Dominant CD40 Receptor (CD40R) Antagonist Antibodies as Novel Approach to Treating Autoimmune Diseases

Abstract The CD40R-CD40 ligand pathway is a key co-stimulatory pathway for driving T cell-dependent B cell activation and humoral immune responses. This pathway has been implicated in the pathogenesis of several autoimmune diseases including autoimmune thyroiditis, type 1 diabetes, Crohn’s disease, inflammatory bowel disease, psoriasis, multiple sclerosis, rheumatoid arthritis, systemic lupus erythematosus and Sjogren’s syndrome. Although the use of anti-CD40 ligand antibodies have shown benefits in patients, their use has been linked to the development of thromboembolic events, ADCC issues and low efficacy with poor antagonism in vivo. Two novel IgG2 CD40R antagonists developed by BITT have differentiated mechanisms of action including the formation of inhibitory anti-parallel dimers of the surface receptor. Several unique features include: ligand independence, Fc receptor independence, potency with ligand present and selectivity to rapidly proliferating cells. Multiple BITT antibodies showed strong antagonist activity in B-cell proliferation assays. Two BITT CD40 antagonists were selected for testing in a humanized NSG Mouse Model of graft verse host disease.
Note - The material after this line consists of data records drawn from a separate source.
(* ===== verification/AuthSafety.v ===== *)
(** * AuthSafety: what the authenticator lets through

    Theorems on [ServerAuth]: the verifiers built at startup bind their algorithms to
    the kind of their key; every accepted request is entitled by one of the documented
    credentials; what reaches the mux behind the registry policy; and the exchange,
    composed with the authenticator that later sees the credential it minted. *)

From Stdlib Require Import ZArith Lia.
From Stdlib.Strings Require Import Byte.
From stdpp Require Import base list gmap.
From S2P Require Import Prelude GoStd GoNum GoGlob AuthScope ServerAuth.
Open Scope Z_scope.

Section Safety.
Context `{J : Jose} (ParseFloat : bytes -> option float64).

(** ** Startup *)

(** A verifier whose algorithms fit its key: no HMAC under a public key. *)
Definition boundVerifier (v : jwtVerifier) : Prop :=
  (algs v = [HS256] /\ exists s, s <> [] /\ vkey v = KHmac s) \/
  (algs v = [RS256] /\ exists k, vkey v = KRsa k) \/
  (algs v = [ES256] /\ exists k, vkey v = KEc k).

(** The verifiers of credentials cornus mints exist together, under the installation
    secret, and only when an operator credential turned authentication on. *)
Definition mintedVerifiers (a : authenticator) : Prop :=
  if enabled a then
    let v := Some (mkVerifier [HS256] (KHmac (internalSecret a))) in
    internal a = v /\ exchangeJWT a = v /\ sshJWT a = (if sshKeys a then v else None)
  else internal a = None /\ sshJWT a = None /\ exchangeJWT a = None /\ internalSecret a = [].

Definition validMap (m : option Map) : Prop := forall x, m = Some x -> Forall validRule (Rules x).

Record wfAuth (a : authenticator) : Prop := {
  wf_jwt : Forall boundVerifier (jwt a);
  wf_minted : mintedVerifiers a;
  wf_map : validMap (scopeMap a)
}.

Lemma loadPublicKeyVerifier_bound rd path v : loadPublicKeyVerifier rd path = Some v ->
  boundVerifier v /\ algs v <> [HS256].
Proof.
  unfold loadPublicKeyVerifier. intros E. destruct (rd path); [|done]. cbn in E.
  destruct (pemDecode _) as [[[ty der] rest]|]; [|done]. cbn in E.
  match type of E with (?x ≫= _ = _) => destruct x as [[[k|k]|u]|] end; cbn in E; try done;
    injection E as <-; split; try done; unfold boundVerifier; cbn; eauto.
Qed.

Lemma Validate_validMap m : Validate (Some m) = Ok tt -> validMap (Some m).
Proof.
  unfold Validate. case_bool_decide; [done|]. intros Hv%validateRules_Ok x [= <-]. done.
Qed.

Lemma Append_valid m o : validMap m -> validMap o -> validMap (Append m o).
Proof.
  destruct m as [m|], o as [o|]; try done. intros Hm Ho x [= <-]. cbn. apply Forall_app. split; [by apply Hm|by apply Ho].
Qed.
The BITT CD40R antagonists were compared to isotype control and a known IgG1 CD40R antagonist. The BITT antibodies showed better B cell depletion and better inhibition of IgG levels – including a unique ability to selectively deplete activated (CD86+ cells) and younger B cells making early IgM antibodies. This selective action could result in more potent immune-suppressive function at the site of inflammation and a reduced possibility of developing side effects.